I have to admit that I’m not entirely sure how I feel about all this, and, in the spirit of full disclosure, I also have to admit that I probably haven’t thought about the matter of ludonarrative dissonance (or incoherence) as much as I should. I can begin by saying that I don’t know that I have as much of a problem with the terminology as Polansky does. And I definitely don’t agree with Yang’s argument that it doesn’t exist. Because I do think that we can find certain tensions in certain situations existing between a game’s narrative and its gameplay. And at the very least, I think that Yang and Polanksy’s arguments allow us to think about how we might interrogate these tensions—how do such tensions converse with those we might see in other types of narrative? How do we interact with these tensions?
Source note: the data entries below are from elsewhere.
(** * DRF-CB: a discrete-event simulator of Dominant Resource Fairness
      with cost-based preemption

    Shallow embedding of [data_model.py], [event_types.py] and
    [drf_scheduler.py], followed by the properties of the scheduler.

    The program is embedded twice.  The first embedding reads the numbers
    of the program as the real numbers of its specification; the second,
    the module [F64], is the same code over binary64, the numbers with
    which the program computes.  General statements are proved over the
    first; what rounding does to them is shown by running the second.

    Modelling conventions.
    - Numbers.  In the first embedding Python floats (times, resource
      amounts, shares, costs) are exact rationals [Q]; equality of numbers
      is [Qeq].  Rounding, NaN and infinities are not modelled there: a
      division by zero is replaced by 0 where the source replaces the
      non-finite quotient by 0.  In [F64] they are [PrimFloat] numbers.
    - numpy vectors are [list Q]; binary operations work pointwise on
      vectors of the same length (numpy raises on other shapes, which the
      well-formedness predicate [wf_dims] excludes).
    - Python dicts keep insertion order.  The dicts [nodes], [apps] are the
      lists of their values (the key of a value is its [id] field); the
      dicts of tasks are lists of task references.
    - Task objects are shared between the global map, the pending lists
      and the running maps.  They live in one store, [task_objs], and all
      containers hold references (the task id, unique per object).
    - Exceptions are results [Raise e]; loops whose termination is not
      structural take fuel and return [OutOfFuel] when it runs out.
    - [heapq] is modelled by its contract: [heappop] removes the least
      element for [__lt__]. *)

From Stdlib Require Import List ZArith QArith Qminmax Bool Arith Lia Lqa Permutation Sorted.
From Stdlib Require Import Floats.PrimFloat.
Import ListNotations.

Set Implicit Arguments.

(** ** Results of fallible code *)

Inductive exn : Type :=
| ValueError
| KeyError
| IndexError
| BadRef.      (* model only: a task reference absent from the store *)

Inductive outcome (A : Type) : Type :=
| Ok (a : A)
| Raise (e : exn)
| OutOfFuel.

Arguments Ok {A} a.
Arguments Raise {A} e.
Arguments OutOfFuel {A}.

Definition bind {A B : Type} (m : outcome A) (k : A -> outcome B) : outcome B :=
  match m with
  | Ok a => k a
  | Raise e => Raise e
  | OutOfFuel => OutOfFuel
  end.

Declare Scope outcome_scope.
Delimit Scope outcome_scope with outcome.
Notation "x <- m ;; k" := (bind m (fun x => k))
  (at level 61, m at next level, right associativity) : outcome_scope.
Notation "' pat <- m ;; k" := (bind m (fun x => match x with pat => k end))
  (at level 61, pat pattern, m at next level, right associativity) : outcome_scope.
Open Scope outcome_scope.

Definition of_option {A : Type} (e : exn) (o : option A) : outcome A :=
  match o with
  | Some a => Ok a
  | None => Raise e
  end.

Fixpoint mapM {A B : Type} (f : A -> outcome B) (l : list A) : outcome (list B) :=
  match l with
  | [] => Ok []
  | a :: l' => b <- f a ;; bs <- mapM f l' ;; Ok (b :: bs)
  end.

(** ** Numbers and resource vectors *)

Definition Qlt_bool (a b : Q) : bool := negb (Qle_bool b a).

Definition ResourceVector : Type := list Q.

Fixpoint map2 {A B C : Type} (f : A -> B -> C) (u : list A) (v : list B) : list C :=
  match u, v with
  | a :: u', b :: v' => f a b :: map2 f u' v'
  | _, _ => []
  end.

Definition vadd (u v : ResourceVector) : ResourceVector := map2 Qplus u v.
Definition vsub (u v : ResourceVector) : ResourceVector := map2 Qminus u v.

(** [np.all(u <= v)] *)
Definition vle (u v : ResourceVector) : bool :=
  forallb (fun b : bool => b) (map2 Qle_bool u v).

(** [np.zeros_like(v)] *)
Definition zeros_like (v : ResourceVector) : ResourceVector := map (fun _ => 0%Q) v.

(** [np.sum(vs, axis=0)]; no row gives the scalar 0, here the empty vector. *)
Definition np_sum_axis0 (vs : list ResourceVector) : ResourceVector :=
  match vs with
  | [] => []
  | v :: vs' => fold_left vadd vs' v
  end.

Definition qmax (a b : Q) : Q := if Qle_bool a b then b else a.

(** [np.max(v)]; raises [ValueError] on a zero-size array. *)
Definition np_max (v : list Q) : outcome Q :=
  match v with
  | [] => Raise ValueError
  | x :: v' => Ok (fold_left qmax v' x)
  end.

(** [u / r] followed by [shares[~np.isfinite(shares)] = 0]. *)
Definition share (u r : Q) : Q := if Qeq_bool r 0 then 0 else u / r.

Definition shares (U R : ResourceVector) : list Q := map2 share U R.

(** [np.max(shares) if shares.size > 0 else 0.0], the body shared by
    [Application.update_dominant_share] and [Simulation._calculate_s_i]. *)
Definition dominant_share (U R : ResourceVector) : Q :=
  match shares U R with
  | [] => 0
  | x :: l => fold_left qmax l x
  end.

(** ** Python containers *)

(** Stable sort by a key, as [sorted(l, key=...)] and [list.sort(key=...)]. *)
Section StableSort.
Variables (A K : Type) (leb : K -> K -> bool) (key : A -> K).

Fixpoint insert_by (x : A) (l : list A) : list A :=
  match l with
  | [] => [x]
  | y :: l' => if leb (key x) (key y) then x :: l else y :: insert_by x l'
  end.

Definition sorted_by (l : list A) : list A := fold_right insert_by [] l.
End StableSort.

(** [max(l, key=...)]: the first element with the greatest key. *)
Section MaxBy.
Variables (A : Type) (key : A -> Q).

Definition max_step (best x : A) : A :=
  if Qlt_bool (key best) (key x) then x else best.

Definition max_by (l : list A) : option A :=
  match l with
  | [] => None
  | x :: l' => Some (fold_left max_step l' x)
  end.
End MaxBy.

(** A dict of task objects keyed by their ids: the list of keys in
    insertion order. *)
Definition dict_mem (k : nat) (d : list nat) : bool := existsb (Nat.eqb k) d.

(** [d[k] = v] *)
Definition dict_set (k : nat) (d : list nat) : list nat :=
  if dict_mem k d then d else d ++ [k].

(** [del d[k]], after the membership test. *)
Definition dict_del (k : nat) (d : list nat) : list nat :=
  filter (fun j => negb (Nat.eqb k j)) d.

(** ** data_model.py *)

Inductive TaskStatus : Type := PENDING | RUNNING | FINISHED.

Definition TaskStatus_eqb (a b : TaskStatus) : bool :=
  match a, b with
  | PENDING, PENDING | RUNNING, RUNNING | FINISHED, FINISHED => true
  | _, _ => false
  end.

Module Task.
Record t : Type := mk {
  id : nat;
  app_id : Z;
  requirements : ResourceVector;
  duration : Q;
  status : TaskStatus;
  start_time : Q;
  node_id : Z
}.

(** The dataclass constructor with its defaults. *)
Definition new (id : nat) (app_id : Z) (requirements : ResourceVector) (duration : Q) : t :=
  mk id app_id requirements duration PENDING (-1) (-1).

Definition set_run (st : TaskStatus) (start : Q) (node : Z) (x : t) : t :=
  mk (id x) (app_id x) (requirements x) (duration x) st start node.

Definition set_status (st : TaskStatus) (x : t) : t :=
  mk (id x) (app_id x) (requirements x) (duration x) st (start_time x) (node_id x).

Definition elapsed_time (x : t) (current_time : Q) : Q :=
  if TaskStatus_eqb (status x) RUNNING && Qle_bool 0 (start_time x)
  then current_time - start_time x
  else 0.
End Task.

Module Application.
Record t : Type := mk {
  id : Z;
  proto_requirements : ResourceVector;   (* task_prototype['requirements'] *)
  proto_duration : Q;                    (* task_prototype['duration'] *)
  pending_tasks : list nat;
  running_tasks : list nat;
  U_i : ResourceVector;
  s_i : Q
}.

(** The dataclass constructor followed by [__post_init__]. *)
Definition new (id : Z) (req : ResourceVector) (dur : Q) : t :=
  mk id req dur [] [] (zeros_like req) 0.

Definition set_pending (p : list nat) (a : t) : t :=
  mk (id a) (proto_requirements a) (proto_duration a) p (running_tasks a) (U_i a) (s_i a).
Definition set_running (r : list nat) (a : t) : t :=
  mk (id a) (proto_requirements a) (proto_duration a) (pending_tasks a) r (U_i a) (s_i a).
Definition set_U_i (u : ResourceVector) (a : t) : t :=
  mk (id a) (proto_requirements a) (proto_duration a) (pending_tasks a) (running_tasks a) u (s_i a).
Definition set_s_i (s : Q) (a : t) : t :=
  mk (id a) (proto_requirements a) (proto_duration a) (pending_tasks a) (running_tasks a) (U_i a) s.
How does the manner in which we engage with dissonance inform our understanding about the way we navigate a game’s storytelling and about the way we (more broadly) navigate storytelling across media forms?

until dawnIndeed, I find that that’s often the connection I make when thinking about ludonarrative dissonance—the manner in which this dissonance may be symptomatic of larger problems many types of narrative seem to have with storytelling. While playing Until Dawn, for example, I’m struck by the tension between the fact that the game directs us to take care with the choices we make (since these choices will affect the survival of the characters), and the fact that it doesn’t, say, give me the option to choose to pick up the rifle that is hanging on the wall right next to me before going to investigate the sound of breaking glass in a remote room of the isolated cabin after having just been chased through the forest by an unknown creature; in this way, the manner in which we’re directed to orient our gameplay is, at times, at odds with the manner in which the narrative moves forward. But the tension I’ve experienced in this particular example doesn’t necessarily feel wholly unique to the game; I mean, how often, in the course of watching a slasher film, do we shout at the characters on the screen regarding the unsound logic of running up the stairs or regarding the incoherent decision to investigate spooky locales without a weapon?

What I think I’m trying to get at is this—while dissonance may occur differently in games (as opposed to other media forms), it doesn’t seem to be something that occurs only in games, which Polansky also points out:

Dissonance is not, as I have pled the case before, unusual in different art forms, or even particularly controversial. There is no real expectation for all the pieces of a work to move completely in sync, particularly in narrative media, and if there were a great deal of artwork would lose the degree of conflict that makes it provocative and affecting.

Yet, while we might be expected to enact some sort of suspension of disbelief to traverse through these narratives and navigate their dissonances, I also don’t think this means we should ignore such dissonances entirely or argue that they don’t exist simply because most people may not be bothered by them. It’s important to talk about these moments, to think about how they affect our engagement with a text, to put them in conversation with each other, whether they occur in video games, film, literature, or whatever other media form it may be. Because that’s why criticism of any sort is important—it allows us to think more deeply and more fully about how it is we interact with a text and how it is our narratives make meaning.